**Task prompt:** Gather, from the data below, each line in which the word "element" occurs.

**Exercise inputs:**
☆ ☆ ☆ ☆
(** * XION CW721 scripts: helpers, configuration and command scripts

    A shallow embedding of [utils/helpers.js], [utils/config.js] and the
    command scripts under [scripts/].  JavaScript numbers are IEEE 754
    binary64 values (the standard library's [spec_float]); the ECMAScript
    built-ins the helpers call ([parseFloat], [parseInt], [Math.floor],
    [Math.ceil], [Number.prototype.toFixed], [Number.prototype.toString])
    are written out over exact integer arithmetic.  [process.env] is a
    finite map from names to strings, [process.argv] a list of strings, and
    the wrapped SDK together with the remote chain is an interface whose
    calls are recorded in a trace. *)

From Stdlib Require Import ZArith Lia String Ascii List Bool SpecFloat.
From stdpp Require Import base strings gmap list pretty.

Local Open Scope Z_scope.

(** ** Strings *)

Module JsString.

(** A string is the sequence of the bytes of its UTF-8 encoding. *)

(** The white space and line terminators of one byte: TAB, LF, VT, FF,
    CR and the space. *)
Definition is_whitespace (c : ascii) : bool :=
  match N_of_ascii c with
  | 9 | 10 | 11 | 12 | 13 | 32 => true
  | _ => false
  end%N.

(** The white space and line terminators whose encoding starts with
    the byte 226: after the byte 128, U+2000 to U+200A, U+2028, U+2029
    and U+202F; after the byte 129, U+205F. *)
Definition is_wide_space_226 (c2 c3 : ascii) : bool :=
  match N_of_ascii c2 with
  | 128 =>
      let n := N_of_ascii c3 in
      ((128 <=? n) && (n <=? 138)) || (n =? 168) || (n =? 169) || (n =? 175)
  | 129 => N_of_ascii c3 =? 159
  | _ => false
  end%N.

(** The string without the white space and line terminators at its
    head: those of one byte, U+00A0 (the bytes 194 160), U+1680 (225
    154 128), the ones that start with the byte 226, U+3000 (227 128
    128) and U+FEFF (239 187 191). *)
Fixpoint trim_start (s : string) : string :=
  match s with
  | String c r =>
      if is_whitespace c then trim_start r
      else
        match N_of_ascii c with
        | 194 =>
            match r with
            | String c2 r2 => if (N_of_ascii c2 =? 160)%N then trim_start r2 else s
            | EmptyString => s
            end
        | 225 =>
            match r with
            | String c2 (String c3 r3) =>
                if ((N_of_ascii c2 =? 154) && (N_of_ascii c3 =? 128))%N
                then trim_start r3 else s
            | _ => s
            end
        | 226 =>
            match r with
            | String c2 (String c3 r3) =>
                if is_wide_space_226 c2 c3 then trim_start r3 else s
            | _ => s
            end
        | 227 =>
            match r with
            | String c2 (String c3 r3) =>
                if ((N_of_ascii c2 =? 128) && (N_of_ascii c3 =? 128))%N
                then trim_start r3 else s
            | _ => s
            end
        | 239 =>
            match r with
            | String c2 (String c3 r3) =>
                if ((N_of_ascii c2 =? 187) && (N_of_ascii c3 =? 191))%N
                then trim_start r3 else s
            | _ => s
            end
        | _ => s
        end%N
  | EmptyString => s
  end.
(** * fmriprep.workflows.bold.reference: the raw BOLD reference workflow

    A shallow embedding of [init_raw_boldref_wf] together with the part of
    the nipype workflow machinery it relies on: the name check of workflows
    and nodes, nodes with an interface (input and output ports), preset
    inputs and execution hints, [Workflow.connect] in its list form with its
    checks and its networkx edge store, and an evaluator that runs the nodes
    of a workflow in order, passing values along edges. *)

From Stdlib Require Import String Ascii List ZArith QArith Bool Lia.
Import ListNotations.
Open Scope string_scope.
Open Scope list_scope.

(** ** Values and errors *)

(** Values travelling along edges: paths, integers, Python [None] and the
    boolean volume masks produced by the detector. *)
Inductive value : Type :=
| VStr (s : string)
| VInt (z : Z)
| VNone
| VMask (m : list bool).

(** The failures of the modelled code.  [InvalidName] is the [ValueError]
    of nipype's name setter, [DuplicateNodeName] the [IOError] of
    [Workflow._check_nodes], [AlreadyConnected] and [ConnectionsNotFound]
    the two exceptions of [Workflow.connect] (the latter lists
    ("in" | "out", node, port) triples). *)
Inductive error : Type :=
| InvalidName (nm : string)
| DuplicateNodeName
| AlreadyConnected (node port : string)
| ConnectionsNotFound (missing : list (string * string * string))
| MissingInput (node port : string)
| BadValue (node port : string)
| InvalidSkipCountError.

Inductive result (A : Type) : Type :=
| Ok (a : A)
| Err (e : error).
Arguments Ok {A} a.
Arguments Err {A} e.

Definition bind {A B} (r : result A) (k : A -> result B) : result B :=
  match r with
  | Ok a => k a
  | Err e => Err e
  end.

Notation "'let*' x ':=' c 'in' k" := (bind c (fun x => k))
  (at level 200, x ident, c at level 100, k at level 200).

(** Association lists keyed by field names, as nipype's trait containers. *)
Fixpoint lookup {A} (k : string) (l : list (string * A)) : option A :=
  match l with
  | [] => None
  | (k', v) :: l' => if String.eqb k k' then Some v else lookup k l'
  end.

Fixpoint assign {A} (k : string) (v : A) (l : list (string * A))
  : list (string * A) :=
  match l with
  | [] => [(k, v)]
  | (k', v') :: l' =>
      if String.eqb k k' then (k, v) :: l' else (k', v') :: assign k v l'
  end.

Definition mem_str (s : string) (l : list string) : bool :=
  existsb (String.eqb s) l.

Definition option_eqb {A} (eqb : A -> A -> bool) (o1 o2 : option A) : bool :=
  match o1, o2 with
  | Some x, Some y => eqb x y
  | None, None => true
  | _, _ => false
  end.

(** ** Names of workflows and nodes *)

(** [\w] of Python's [re] on a str, each byte read as the Latin-1 code point
    it encodes: the characters for which [str.isalnum()] holds, and [_]. *)
Definition is_word_char (c : ascii) : bool :=
  let n := nat_of_ascii c in
  (Nat.leb 48 n && Nat.leb n 57) || (Nat.leb 65 n && Nat.leb n 90)
  || Nat.eqb n 95 || (Nat.leb 97 n && Nat.leb n 122)
  || Nat.eqb n 170 || Nat.eqb n 178 || Nat.eqb n 179 || Nat.eqb n 181
  || Nat.eqb n 185 || Nat.eqb n 186 || (Nat.leb 188 n && Nat.leb n 190)
  || (Nat.leb 192 n && Nat.leb n 214) || (Nat.leb 216 n && Nat.leb n 246)
  || (Nat.leb 248 n && Nat.leb n 255).

Fixpoint all_name_chars (s : string) : bool :=
  match s with
  | EmptyString => true
  | String c s' => (is_word_char c || Nat.eqb (nat_of_ascii c) 45) && all_name_chars s'
  end.

(** Python's [$] also matches just before a final newline. *)
Definition strip_final_newline (s : string) : string :=
  match String.length s with
  | O => s
  | S k =>
      if String.eqb (substring k 1 s) (String (ascii_of_nat 10) EmptyString)
      then substring 0 k s else s
  end.

(** nipype's [EngineBase.name] setter:
    [if not name or not re.match(r"^[\w-]+$", name): raise ValueError]. *)
Definition valid_name (nm : string) : bool :=
  negb (String.eqb nm "")
  && negb (String.eqb (strip_final_newline nm) "")
  && all_name_chars (strip_final_newline nm).

(** ** Interfaces and nodes *)

(** The interfaces instantiated by the module.  [FunctionInterface] wraps a
    named Python function with the input names taken from its signature and
    the declared [output_names]. *)
Inductive interface : Type :=
| IdentityInterface (fields : list string)
| FunctionInterface (function : string) (input_names output_names : list string)
| ValidateImage
| NonsteadyStatesDetector
| RobustAverage.

(** Input ports, as declared by the interfaces' input specs (niworkflows'
    [ValidateImage], [NonsteadyStatesDetector] and [RobustAverage]).
    [Node._check_inputs] and [_check_outputs] test [hasattr] on the trait
    containers: the model answers with the declared traits, leaving out the
    containers' own methods. *)
Definition input_ports (i : interface) : list string :=
  match i with
  | IdentityInterface fs => fs
  | FunctionInterface _ ins _ => ins
  | ValidateImage => ["in_file"]
  | NonsteadyStatesDetector =>
      ["in_file"; "nonnegative"; "n_volumes"; "zero_dummy_masked"]
  | RobustAverage => ["in_file"; "mc_method"; "nonnegative"; "t_mask"; "two_pass"]
  end.

(** Output ports, as declared by the interfaces' output specs. *)
Definition output_ports (i : interface) : list string :=
  match i with
  | IdentityInterface fs => fs
  | FunctionInterface _ _ outs => outs
  | ValidateImage => ["out_file"; "out_report"]
  | NonsteadyStatesDetector => ["t_mask"; "n_dummy"]
  | RobustAverage => ["out_file"; "out_volumes"; "out_drift"; "out_hmc"; "out_hmc_volumes"]
  end.

(** [Workflow.connect] skips its port checks for interfaces deriving from
    [nipype.interfaces.io.IOBase], as [IdentityInterface] and [Function]
    do. *)
Definition port_checked (i : interface) : bool :=
  match i with
  | IdentityInterface _ | FunctionInterface _ _ _ => false
  | _ => true
  end.

(** [pe.Node]: the identity of the Python object, its name, its interface,
    the inputs preset on it ([node.inputs.x = v]), the execution hints
    passed to the engine and the [_hierarchy] a workflow stamps on it when
    it first adds it.  Mutating a node ([set_input], [set_hierarchy]) keeps
    its identity. *)
Record node : Type := mkNode {
  oid : nat;
  name : string;
  iface : interface;
  inputs : list (string * value);
  mem_gb : Q;
  run_without_submitting : bool;
  hierarchy : option string
}.

(** nipype's default memory estimate of a node, in GB. *)
Definition NODE_DEFAULT_MEM_GB : Q := 1 # 5.

(** [pe.Node(i, name=nm, mem_gb=mem, run_without_submitting=rws)], creating
    the object [o]. *)
Definition pe_Node (o : nat) (i : interface) (nm : string) (mem : Q) (rws : bool)
    : result node :=
  if valid_name nm then Ok (mkNode o nm i [] mem rws None) else Err (InvalidName nm).

(** [node.inputs.port = v] on an input declared [traits.Any] (the inputs of
    [IdentityInterface] and [Function] nodes, the only ones this module
    presets). *)
Definition set_input (n : node) (port : string) (v : value) : node :=
  mkNode (oid n) (name n) (iface n) (assign port v (inputs n)) (mem_gb n)
    (run_without_submitting n) (hierarchy n).

Definition set_hierarchy (wf : string) (n : node) : node :=
  match hierarchy n with
  | None => mkNode (oid n) (name n) (iface n) (inputs n) (mem_gb n)
              (run_without_submitting n) (Some wf)
  | Some _ => n
  end.

(** Whether two nodes are the same Python object ([is]; nodes define no
    [__eq__], so networkx and [in] compare them by identity). *)
Definition node_eqb (a b : node) : bool := Nat.eqb (oid a) (oid b).

Definition has_node (ns : list node) (n : node) : bool := existsb (node_eqb n) ns.

(** ** Workflows *)

Record edge : Type := mkEdge {
  src : string;
  src_port : string;
  dst : string;
  dst_port : string
}.

(** A workflow: its name, its [__desc__], its nodes in the order the
    networkx graph received them, and the graph's edges, one entry per
    (source node, destination node) pair of objects with its ["connect"]
    list, in the order the pairs were created. *)
Record workflow : Type := mkWorkflow {
  wf_name : string;
  wf_desc : option string;
  wf_nodes : list node;
  wf_graph : list (nat * nat * list (string * string))
}.

(** [Workflow(name=nm)]; [LiterateWorkflow] starts with no description. *)
Definition Workflow (nm : string) : result workflow :=
  if valid_name nm then Ok (mkWorkflow nm None [] []) else Err (InvalidName nm).

(** [workflow.__desc__ = d]. *)
Definition set_desc (w : workflow) (d : string) : workflow :=
  mkWorkflow (wf_name w) (Some d) (wf_nodes w) (wf_graph w).

Definition name_of (ns : list node) (o : nat) : string :=
  match find (fun m => Nat.eqb (oid m) o) ns with
  | Some m => name m
  | None => ""
  end.

(** The port-level edges, named by their nodes, in networkx's order: by
    source node in node order, then by destination in the order the pair
    was created. *)
Definition wf_edges (w : workflow) : list edge :=
  flat_map
    (fun n =>
       flat_map
         (fun g => let '(s, d, cs) := g in
                   if Nat.eqb s (oid n)
                   then map (fun p => mkEdge (name n) (fst p)
                                        (name_of (wf_nodes w) d) (snd p)) cs
                   else [])
         (wf_graph w))
    (wf_nodes w).

Definition find_node (nm : string) (w : workflow) : option node :=
  find (fun n => String.eqb (name n) nm) (wf_nodes w).

(** One element of the list given to [Workflow.connect]:
    [(srcnode, destnode, [(source, dest), ...])]. *)
Definition connection : Type := (node * node * list (string * string))%type.

(** The nodes of the list not yet in the graph ([newnodes]). *)
Fixpoint new_nodes (graph acc : list node) (cs : list connection) : list node :=
  match cs with
  | [] => acc
  | (s, d, _) :: cs' =>
      let acc1 := if has_node acc s || has_node graph s then acc else acc ++ [s] in
      let acc2 := if has_node acc1 d || has_node graph d then acc1 else acc1 ++ [d] in
      new_nodes graph acc2 cs'
  end.

Fixpoint index_str (s : string) (l : list string) : option nat :=
  match l with
  | [] => None
  | x :: l' =>
      if String.eqb s x then Some 0%nat
      else match index_str s l' with Some i => Some (S i) | None => None end
  end.

(** [Workflow._check_nodes]: a new node whose name is already taken fails
    ([IndexError] for a name taken by another new node, lineage check for a
    name taken by a node of the graph). *)
Fixpoint check_nodes (wf : string) (names : list string)
    (lineage : list (option string)) (ns : list node) : result unit :=
  match ns with
  | [] => Ok tt
  | n :: ns' =>
      match index_str (name n) names with
      | Some i =>
          match nth_error lineage i with
          | None => Err DuplicateNodeName
          | Some h =>
              if option_eqb String.eqb h (hierarchy n)
                 || option_eqb String.eqb h (Some wf)
              then Err DuplicateNodeName
              else check_nodes wf names lineage ns'
          end
      | None => check_nodes wf (names ++ [name n]) lineage ns'
      end
  end.

(** Ports of [d] the graph already binds ([in_edges(destnode)]). *)
Definition graph_in_ports (w : workflow) (d : node) : list string :=
  if has_node (wf_nodes w) d
  then flat_map (fun g => let '(_, d', cs) := g in
                          if Nat.eqb d' (oid d) then map snd cs else [])
         (wf_graph w)
  else [].

(** The loop over the pairs of one element: an already connected
    destination port fails at once; unknown ports are collected. *)
Fixpoint check_pairs (s d : node) (connected : list string)
    (not_found : list (string * string * string)) (ps : list (string * string))
    : result (list string * list (string * string * string)) :=
  match ps with
  | [] => Ok (connected, not_found)
  | (sp, dp) :: ps' =>
      if mem_str dp connected then Err (AlreadyConnected (name d) dp)
      else
        let nf1 :=
          if port_checked (iface d) && negb (mem_str dp (input_ports (iface d)))
          then not_found ++ [("in", name d, dp)] else not_found in
        let nf2 :=
          if port_checked (iface s) && negb (String.eqb sp "")
             && negb (mem_str sp (output_ports (iface s)))
          then nf1 ++ [("out", name s, sp)] else nf1 in
        check_pairs s d (dp :: connected) nf2 ps'
  end.

Fixpoint lookup_node {A} (n : node) (l : list (node * A)) : option A :=
  match l with
  | [] => None
  | (m, a) :: l' => if node_eqb n m then Some a else lookup_node n l'
  end.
☆ ☆ ☆ ☆
**Response for this exercise:**
(** One element of the list given to [Workflow.connect]:
(** The loop over the pairs of one element: an already connected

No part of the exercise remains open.